> **Collected data entries**

(* ===== verification/SyscallFd.v ===== *)
(** * userprog/syscall.c: the table of open files

    What the kernel does below the system calls leaves the open files of the
    running process alone; the system calls keep the handles of its files and
    mappings distinct, and every one of them refers to a file that is open. *)

From stdpp Require Import gmap.
From S2P Require Import Prelude Bitmap Vaddr Palloc Pagedir Block Inode FreeMap File Directory Filesys Vm Load Syscall.

(** ** Code that leaves the files [F] alone *)

Definition fresh_files (s : vm) : Prop := ∀ f, next_page s ≤ f → files s !! f = None.

Record quiet (F : list Z) (s s' : vm) : Prop := {
  qu_next : next_page s ≤ next_page s';
  qu_fresh : fresh_files s → fresh_files s';
  qu_files f : f ∈ F → is_Some (files s !! f) → is_Some (files s' !! f);
  qu_gone f : f < next_page s → files s !! f = None → files s' !! f = None;
}.

#[export] Instance quiet_refl F : Reflexive (quiet F).
Proof. done. Qed.
#[export] Instance quiet_trans F : Transitive (quiet F).
Proof.
  intros s1 s2 s3 [A1 A2 A3 A4] [B1 B2 B3 B4]. split; [lia|auto|auto|]. intros f Hf H. apply B4; [lia|auto].
Qed.

Lemma quiet_same F s s' : files s' = files s → next_page s ≤ next_page s' → quiet F s s'.
Proof. intros Hf Hn. split; [done| |by rewrite Hf|by rewrite Hf]. intros H f Hle. rewrite Hf. apply H. lia. Qed.

(** What other threads do while this one sleeps. *)
Class Calm (F : list Z) (sleep : vm → vm) : Prop := calm_sleep : ∀ s, quiet F s (sleep s).

(** The states in the result of an operation. *)
Class StateOf (A : Type) := state_of : A → vm.
#[export] Instance state_vm : StateOf vm := λ s, s.
#[export] Instance state_pair {A B} `{StateOf A} : StateOf (A * B) := λ x, state_of (fst x).
#[export] Instance state_sum {A B} `{StateOf A, StateOf B} : StateOf (A + B) :=
  λ x, match x with inl a => state_of a | inr b => state_of b end.

Class Quiet {A} `{StateOf A} (F : list Z) (s : vm) (m : res A) : Prop :=
  quiet_ok : ∀ a, m = Ok a → quiet F s (state_of a).

(** [quiet_solve] takes the last update off the final state, or the last
    operation that led to it. *)
Ltac quiet_solve :=
  lazymatch goal with
  | |- quiet _ ?s ?s => reflexivity
  | H : quiet ?F ?x ?s' |- quiet ?F _ ?s' => transitivity x; [clear H; quiet_solve|exact H]
  | |- quiet ?F ?s (?f ?t) => transitivity t; [quiet_solve|first [by apply quiet_same; cbn; try lia | apply calm_sleep]]
  end.

Ltac quiet_facts F :=
  repeat match goal with
  | H : ?m = Ok ?a |- _ =>
      let Q := fresh "Q" in
      pose proof (quiet_ok (F := F) (m := m) a H) as Q; clear H;
      cbv [state_of state_vm state_pair state_sum fst] in Q
  end.

(** [quiet_tac F] follows the operation and uses the instances for the
    operations it calls. *)
Ltac quiet_tac F :=
  repeat match goal with H : _ = Ok _ |- _ => clear H end;
  let a := fresh "a" in let H := fresh "H" in intros a H;
  repeat first
    [ progress (cbv beta zeta in H)
    | progress inv_res
    | match goal with x : _ * _ |- _ => destruct x end
    | match goal with E : (_, _) = (_, _) |- _ => injection E as E; subst end
    | case_match; subst ];
  quiet_facts F; cbv [state_of state_vm state_pair state_sum fst] in *; quiet_solve.

#[local] Typeclasses Opaque mbind for_up for_ret loop deref ASSERT upd_page get_frame Vm.get_page swap_in swap_out page_frame page_dir
  write_back page_out page_accessed_recently find_free visit evict try_frame_alloc_and_lock frame_alloc_and_lock frame_lock
  frame_free frame_unlock page_allocate page_for_addr do_page_in install page_in page_deallocate Vm.page_lock page_unlock.

#[export] Hint Extern 10 (Quiet ?F _ _) =>
  (cbv beta; lazymatch goal with |- Quiet _ _ (mbind _ _) => quiet_tac F end) : typeclass_instances.

#[export] Instance upd_page_quiet F p g s : Quiet F s (upd_page p g s).
Proof. unfold upd_page. quiet_tac F. Qed.

#[export] Instance for_up_quiet F n lo body s : (∀ i s, Quiet F s (body i s)) → Quiet F s (for_up n lo body s).
Proof.
  intros Hb. revert lo s. induction n as [|n IH]; intros lo s a; cbn [for_up].
  - intros [= <-]. reflexivity.
  - intros H. inv_res. transitivity a0; [by apply (Hb lo s)|by apply (IH (lo + 1))].
Qed.

#[export] Instance for_ret_quiet {R} `{StateOf R} F n lo (body : Z → vm → res (vm + R)) s :
  (∀ i s, Quiet F s (body i s)) → Quiet F s (for_ret n lo body s).
Proof.
  intros Hb. revert lo s. induction n as [|n IH]; intros lo s a; cbn [for_ret].
  - intros [= <-]. reflexivity.
  - intros H1. inv_res. pose proof (Hb lo s _ Hres) as Q. destruct a0 as [s1|r].
    + transitivity s1; [done|by apply (IH (lo + 1))].
    + inv_res. done.
Qed.

#[export] Instance swap_out_quiet F p s : Quiet F s (swap_out s p).
Proof. unfold swap_out. quiet_tac F. Qed.

#[export] Instance swap_in_quiet F p s : Quiet F s (swap_in s p).
Proof. unfold swap_in. quiet_tac F. Qed.

#[export] Instance page_out_quiet F ipd s p : Quiet F s (page_out ipd s p).
Proof. unfold page_out, write_back. quiet_tac F. Qed.

#[export] Instance page_accessed_recently_quiet F ipd s p : Quiet F s (page_accessed_recently ipd s p).
Proof. unfold page_accessed_recently. quiet_tac F. Qed.

#[export] Instance visit_quiet F ipd s p h fr : Quiet F s (visit ipd s p h fr).
Proof. unfold visit. quiet_tac F. Qed.

#[export] Instance find_free_quiet F s p : Quiet F s (find_free s p).
Proof. unfold find_free. apply _. Qed.

#[export] Instance evict_quiet F ipd s p : Quiet F s (evict ipd s p).
Proof. unfold evict. apply _. Qed.

#[export] Instance try_frame_quiet F ipd s p : Quiet F s (try_frame_alloc_and_lock ipd s p).
Proof. unfold try_frame_alloc_and_lock. quiet_tac F. Qed.

#[export] Instance frame_lock_quiet F s p : Quiet F s (frame_lock s p).
Proof. unfold frame_lock. quiet_tac F. Qed.

#[export] Instance frame_free_quiet F s f : Quiet F s (frame_free s f).
Proof. unfold frame_free. quiet_tac F. Qed.

#[export] Instance frame_unlock_quiet F s f : Quiet F s (frame_unlock s f).
Proof. unfold frame_unlock. quiet_tac F. Qed.

#[export] Instance page_allocate_quiet F s a ro : Quiet F s (page_allocate s a ro).
Proof. unfold page_allocate, alloc_page, set_my_pages. quiet_tac F. Qed.

#[export] Instance page_for_addr_quiet F s a : Quiet F s (page_for_addr s a).
Proof. unfold page_for_addr. quiet_tac F. Qed.

#[export] Instance install_quiet F ipd ram s pg fr : Quiet F s (install ipd ram s pg fr).
Proof. unfold install. quiet_tac F. Qed.

#[export] Instance page_unlock_quiet F s a : Quiet F s (page_unlock s a).
Proof. unfold page_unlock. quiet_tac F. Qed.

#[export] Instance page_deallocate_quiet F ipd s a : Quiet F s (page_deallocate ipd s a).
Proof. unfold page_deallocate, set_my_pages, free_page. quiet_tac F. Qed.

#[export] Instance user_access_quiet F w a s : Quiet F s (user_access w a s).
Proof. unfold user_access. quiet_tac F. Qed.

#[export] Instance user_load_quiet F a s : Quiet F s (user_load a s).
Proof. unfold user_load. quiet_tac F. Qed.

#[export] Instance user_store_quiet F a c s : Quiet F s (user_store a c s).
Proof. unfold user_store. quiet_tac F. Qed.

#[export] Instance user_read_quiet F n a s : Quiet F s (user_read n a s).
Proof. revert a s. induction n as [|n IH]; intros a s; cbn [user_read]; quiet_tac F. Qed.

#[export] Instance user_write_quiet F l a s : Quiet F s (user_write l a s).
Proof. revert a s. induction l as [|c l IH]; intros a s; cbn [user_write]; quiet_tac F. Qed.

#[export] Instance frame_alloc_quiet F ipd sleep s p : Calm F sleep → Quiet F s (frame_alloc_and_lock ipd sleep s p).
Proof. intros Hc. unfold frame_alloc_and_lock. quiet_tac F. Qed.
Lemma demo_in_frame x : PHYS_BASE - 4096 ≤ x < PHYS_BASE → in_frame demo_call_vm demo_caller x 1 demo_page 0 (Frame None 3222425600 1).
Proof.
  intros Hx. destruct demo_parts as (_ & P1 & P2 & P3 & P4 & P5 & _), demo_call_facts as [F1 F2].
  assert (pg_round_down x = PHYS_BASE - 4096) as E by (rewrite pg_round_down_eq by (unfold PHYS_BASE in *; c_lia); unfold PHYS_BASE in *; c_lia).
  split.
  - unfold PHYS_BASE in *. lia.
  - apply (my_page_intro _ _ {[ PHYS_BASE - 4096 := 1 ]}); [rewrite P4, P3; exact F1|reflexivity|rewrite E; apply lookup_singleton_eq|
      rewrite P2; apply lookup_singleton_eq|rewrite E; reflexivity|rewrite P3; reflexivity].
  - reflexivity.
  - rewrite P1. reflexivity.
  - rewrite (entry_page _ _ x (PHYS_BASE - 4096)) by (unfold PHYS_BASE in *; c_lia). exact F2.
Qed.

Lemma demo_resident x : PHYS_BASE - 4096 ≤ x < PHYS_BASE → resident demo_call_vm demo_caller x.
Proof. intros Hx. exists 1, demo_page, 0%nat, (Frame None 3222425600 1). split; [by apply demo_in_frame|reflexivity]. Qed.

Lemma demo_seen : seen demo_call_vm (PHYS_BASE - 96) demo_bytes.
Proof.
  intros i Hi. change (Z.of_nat (length demo_bytes)) with 19 in Hi. destruct demo_parts as (_ & _ & _ & _ & _ & _ & _ & _ & P6).
  destruct (in_frame_byte demo_call_vm demo_caller _ _ _ _ _ (PHYS_BASE - 96 + i) (demo_in_frame (PHYS_BASE - 96 + i) ltac:(lia))) as [-> _];
    [unfold PHYS_BASE; c_lia|done|].
  replace ((PHYS_BASE - 96 + i) mod 4096) with (4000 + i) by (unfold PHYS_BASE; c_lia). cbn [Vm.base].
  rewrite Z.add_assoc. f_equal. apply P6. exact Hi.
Qed.

Lemma demo_words : words_seen demo_call_vm (PHYS_BASE - 96) demo_stack_words ∧ seen demo_call_vm (PHYS_BASE - 80) [104; 105; 10].
Proof.
  destruct (seen_split _ _ _ _ demo_seen) as [H1 H2]. split; [|exact H2]. apply seen_words; [|exact H1].
  apply (bool_decide_unpack _). vm_compute. exact I.
Qed.

Lemma copy_in_witness : ∃ m, copy_in demo_ipd 300 (λ s, s) (PHYS_BASE - 80) 3 demo_call = Ok (touch m demo_call, Ret [104; 105; 10]).
Proof.
  destruct demo_words as [_ Hs]. destruct (copy_in_correct demo_ipd 300 demo_dirs (λ s, s) (PHYS_BASE - 80) 3 demo_call demo_caller demo_running)
    as (m & o & E & _ & _ & Ho).
  - vm_compute. discriminate.
  - lia.
  - intros x Hx. left. apply demo_resident. lia.
  - exists m. rewrite E. destruct o as [l| |]; [|destruct Ho as (x & Hx & [?|(tbl & T1 & T2 & _)]); [lia|]|destruct Ho].
    + destruct Ho as [Hl Hsl]. f_equal. f_equal. f_equal. apply (seen_unique demo_call_vm (PHYS_BASE - 80)); [exact Hsl|exact Hs|cbn; lia].
    + destruct (demo_resident x) as (p & pg & f & fr & [_ (_ & (tbl' & T3 & T4) & _) _ _ _] & _); [lia|].
      rewrite T1 in T3. injection T3 as ->. rewrite T4 in T2. discriminate T2.
Defined.

Lemma write_witness : ∃ m, syscall_handler demo_ipd 300 (λ s, s) [] 0 (λ _ _, Err EBlock) (λ _ _, Err EBlock) (PHYS_BASE - 96) demo_call =
  Ok (touch m (set_console [104; 105; 10] demo_call), Ret 3).
Proof.
  destruct demo_words as [Hw Hs].
  destruct (syscall_write_correct demo_ipd 300 demo_dirs (λ s, s) [] 0 (λ _ _, Err EBlock) (λ _ _, Err EBlock) (PHYS_BASE - 96) (PHYS_BASE - 80) 3
    demo_call demo_caller demo_running) as (m & k & o & E & _ & _ & Hk & Ho).
  - reflexivity.
  - vm_compute. discriminate.
  - lia.
  - intros x Hx. apply demo_resident. lia.
  - exact Hw.
  - intros x Hx. left. apply demo_resident. lia.
  - exists m. rewrite E. destruct o as [r| |]; [|destruct Ho as (x & Hx & [?|(tbl & T1 & T2 & _)]); [lia|]|destruct Ho].
    + destruct Ho as [-> Hl]. rewrite (seen_unique demo_call_vm (PHYS_BASE - 80) k [104; 105; 10] Hk Hs) by (cbn; lia). reflexivity.
    + destruct (demo_resident x) as (p & pg & f & fr & [_ (_ & (tbl' & T3 & T4) & _) _ _ _] & _); [lia|].
      rewrite T1 in T3. injection T3 as ->. rewrite T4 in T2. discriminate T2.
Defined.

(** *** The witnesses for SyscallFd *)

(** A process with an open file and a mapped one. *)
Definition demo_files_sys : sys :=
  Sys (set_files {[ 5 := File 0 0 false; 6 := File 0 0 false ]} (set_fsys demo_fs (set_heap 7 [] demo_vm)))
    [Fd 5 2] [Mapping 3 6 268435456 0] 4 (-1) None [] [].

Lemma files_wf v : next_page v = 7 → files v = {[ 5 := File 0 0 false; 6 := File 0 0 false ]} →
  fd_wf (Sys v [Fd 5 2] [Mapping 3 6 268435456 0] 4 (-1) None [] []).
Proof.
  intros Hn Hf. split; unfold handles, my_files; cbn [fds mappings map app next_handle mach fd_file handle mfile mhandle].
  - apply (bool_decide_unpack _). reflexivity.
  - intros h [->|[->|Hh%not_elem_of_nil]%elem_of_cons]%elem_of_cons; done || lia.
  - lia.
  - apply (bool_decide_unpack _). reflexivity.
  - intros f [->|[->|Hh%not_elem_of_nil]%elem_of_cons]%elem_of_cons; [by rewrite Hf|by rewrite Hf|done].
  - intros f Hle. rewrite Hn in Hle. rewrite Hf, lookup_insert_ne, lookup_singleton_ne by lia. done.
  - by rewrite Hn.
Qed.

Lemma demo_files_wf : fd_wf demo_files_sys.
Proof. apply files_wf; reflexivity. Qed.

Lemma demo_exit_ok : match syscall_exit demo_ipd demo_files_sys with Ok (_, Ret _) => true | _ => false end = true.
Proof. vm_compute. reflexivity. Qed.

(** The process closes its file: the number of the call and the handle are on
    its stack. *)
Definition demo_close_sys : sys :=
  Sys (set_files {[ 5 := File 0 0 false; 6 := File 0 0 false ]} (set_fsys demo_fs (set_heap 7 []
        (set_memory (put_bytes (memory_of demo_in) (3222425600 + 4000) (le32 12 ++ le32 2))
          (set_mm (Mmu (pal (mm demo_in)) (demo_pd - PHYS_BASE) []) demo_in)))))
    [Fd 5 2] [Mapping 3 6 268435456 0] 4 (-1) None [] [].
Definition demo_close : res (sys * outcome Z) :=
  syscall_handler demo_ipd 300 (λ s, s) [] 0 (λ _ s, Ok (s, 8)) (λ _ s, Ok (s, -1)) (PHYS_BASE - 96) demo_close_sys.

Lemma demo_close_ok : match demo_close with Ok (s', Ret r) => (r =? 0) && bool_decide (length (fds s') = 0%nat) | _ => false end = true ∧
  match copy_in demo_ipd 300 (λ s, s) (PHYS_BASE - 96) 4 demo_close_sys with Ok (_, Ret l) => word32 l 0 | _ => 0 end = 12.
Proof. vm_compute. split; reflexivity. Qed.

Lemma demo_close_wf : fd_wf demo_close_sys.
Proof. apply files_wf; reflexivity. Qed.

Lemma keeps_files_witness : ∃ s' o, demo_close = Ok (s', o) ∧ fds s' = [] ∧ fd_wf s'.
Proof.
  destruct demo_close_ok as [H1 H2]. destruct demo_close as [[s' o]|e] eqn:E; [|discriminate H1]. exists s', o. split; [reflexivity|]. split.
  - destruct o; [|discriminate H1..]. apply andb_prop in H1 as [_ H1%bool_decide_eq_true]. by apply nil_length_inv.
  - refine (syscall_keeps_files demo_ipd 300 (λ s, s) [] 0 (λ _ s, Ok (s, 8)) (λ _ s, Ok (s, -1)) (PHYS_BASE - 96) demo_close_sys s' o
      _ demo_close_wf _ _ E).
    + intros s. reflexivity.
    + vm_compute. reflexivity.
    + intros s1 l Hl. rewrite Hl in H2. rewrite H2. split; discriminate.
Defined.

#[local] Opaque demo_vm.

Lemma exit_files_witness : ∃ s', syscall_exit demo_ipd demo_files_sys = Ok (s', Ret tt) ∧ files (mach s') !! 5 = None ∧ is_Some (files (mach s') !! 6).
Proof.
  pose proof demo_exit_ok as H. destruct (syscall_exit demo_ipd demo_files_sys) as [[s' [[]| |]]|e] eqn:E; [|discriminate H..].
  destruct (syscall_exit_files demo_ipd demo_files_sys s' demo_files_wf E) as [H1 H2]. exists s'. split; [reflexivity|]. split.
  - apply (H1 (Fd 5 2)). apply elem_of_cons. left. reflexivity.
  - apply (H2 (Mapping 3 6 268435456 0)). apply elem_of_cons. left. reflexivity.
Defined.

> **ASSIGNMENT**
Return each line of the data where the word "list" appears.

> **EXERCISE SOLUTION**
Record quiet (F : list Z) (s s' : vm) : Prop := {
Class Calm (F : list Z) (sleep : vm → vm) : Prop := calm_sleep : ∀ s, quiet F s (sleep s).
Class Quiet {A} `{StateOf A} (F : list Z) (s : vm) (m : res A) : Prop :=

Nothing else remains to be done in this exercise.